The first twenty minutes are the best. As we contemplate the hides stretched out to dry, or baled up for shipping downriver, the hunters are suddenly ambushed on every flank by Arikara, who resent the rape of their country. When one of them, on horseback, rides into the frame, we stay with him, galloping onward until he is felled, whereupon we switch our attention—our sensory allegiance, as it were—to the man who brought him low. Then he is downed, too, and the camera is trained on his aggressor; and so forth, in a roundelay of horror that feels as if it could go on forever. Thanks to that fluency, the scene becomes a savage sequel to Iñárritu’s “Birdman,” which also ducked and darted from one figure to the next.
The survivors of the fray take to the river, in a graceless boat that resembles a log cabin, and then continue their trek, to the fur traders’ camp, on foot. Glass, out on a morning foray, falls afoul of a bear, who is protecting her cubs: an astounding sequence, not just because her claw swipes are so murderously fierce but because the ferocity rises and fades—she stops mauling, sniffs him, licks his face, ambles off, and then, just when you think the onslaught is over, comes back and swipes anew. Once it is over, at last, Glass is in shreds, strung between life and death. Henry decides to carry on without him, leaving him in the care of Bridger, Fitzgerald, and Hawk. That arrangement falters, and soon it is Glass alone who must, like a tattered Odysseus, make his way home.

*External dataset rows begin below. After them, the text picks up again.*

Lemma replay_lookup d es k : replay d es !! k = default (d !! k) (effect k es).
Proof.
  induction es as [|e es IH] using rev_ind; [done|]. rewrite replay_app. unfold effect in *. rewrite foldl_snoc.
  cbn [replay foldl]. unfold replay in IH. cbn [foldl]. unfold applyEntry at 1.
  case_bool_decide as Hop; case_bool_decide as Hk; cbn [default from_option].
  - subst k. by rewrite lookup_delete_eq.
  - by rewrite lookup_delete_ne.
  - subst k. by rewrite lookup_insert_eq.
  - by rewrite lookup_insert_ne.
Qed.

(** Entries replayed on top of a state that already has them change nothing. *)
Lemma replay_idempotent d es : replay (replay d es) es = replay d es.
Proof. apply map_eq. intros k. rewrite !replay_lookup. by destruct (effect k es). Qed.

Lemma replay_on_prefix d p es : p `prefix_of` es -> replay (replay d p) es = replay d es.
Proof. intros [q ->]. by rewrite !replay_app, replay_idempotent. Qed.

(** ** What a write leaves *)

Section Outcome.
Context {W S : Type} `{WAL W} `{SnapshotStore S}.

(** The log after it was given an entry, if there is one, and its error. *)
Definition logged (io : IO) (e : Entry) (log : option W) : option W * option StoreErr :=
  match log with Some w => let '(w', err) := Append io e w in (Some w', err) | None => (None, None) end.

(** What becomes of the snapshots when the map is [d] after a write: the new
    snapshot, the count, and the error. *)
Definition snapshotted (ok : bool) (d : gmap string string) (st : Store W S) : option S * Z * option StoreErr :=
  match snapshot st with
  | Some s =>
      if snapshotInterval st =? 0 then (Some s, writeCount st, None)
      else if Z.rem (writeCount st + 1) (snapshotInterval st) =? 0
      then (Some (Save ok d s).1, writeCount st + 1, (Save ok d s).2)
      else (Some s, writeCount st + 1, None)
  | None => (None, writeCount st, None)
  end.

Lemma persist_branches c e (st : Store W S) :
  persistAndApplyLocked c e st =
  match logged (walIO c) e (wal st) with
  | (w, Some err) => (mkStore (data st) w (snapshot st) (writeCount st) (snapshotInterval st), Some err)
  | (w, None) =>
      let d := applyEntry (data st) e in
      let '(s, n, err) := snapshotted (snapshotOK c) d st in (mkStore d w s n (snapshotInterval st), err)
  end.
Proof.
  unfold persistAndApplyLocked, append, logged, saveDue, applyLocked, snapshotted. destruct st as [d [w|] s n k]; cbn;
    [destruct (Append (walIO c) e w) as [w' [er|]]; cbn; [done|]|];
    (destruct s as [s|]; [|done]; case_if; [done|]; destruct (Z.rem (n + 1) k =? 0); cbn; [|done]; by destruct (Save _ _ s)).
Qed.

The hitch with tales of endurance, onscreen, is their unfortunate habit of becoming endurance tests for the viewer, and, after a while, “The Revenant” turns into a slog. Make no mistake, it’s a very beautiful slog. Emmanuel Lubezki’s cinematography summons a wealth of wonders, and there is one image, of a Pawnee warrior arcing his bow beside a fire, in a whirring squall of snow, that I will not forget. But some of the beauty has a willful air, and seldom do we feel that the moments of transcendence have been happened upon, as we do with a film like Werner Herzog’s “Aguirre, the Wrath of God.” What Iñárritu has created is less an adventure than a solemn pilgrimage, suppressing the giddy flights of “Birdman,” and, as for DiCaprio, his forte—a comic impishness, last released in “The Wolf of Wall Street”—is sternly curbed. Awed reports of what he went through, on the set of “The Revenant,” cannot disguise the fact that his character is a moral monotone, who suffers great afflictions but no change. Although the wild world is thrown at him, how much really stirs in the heart of Glass?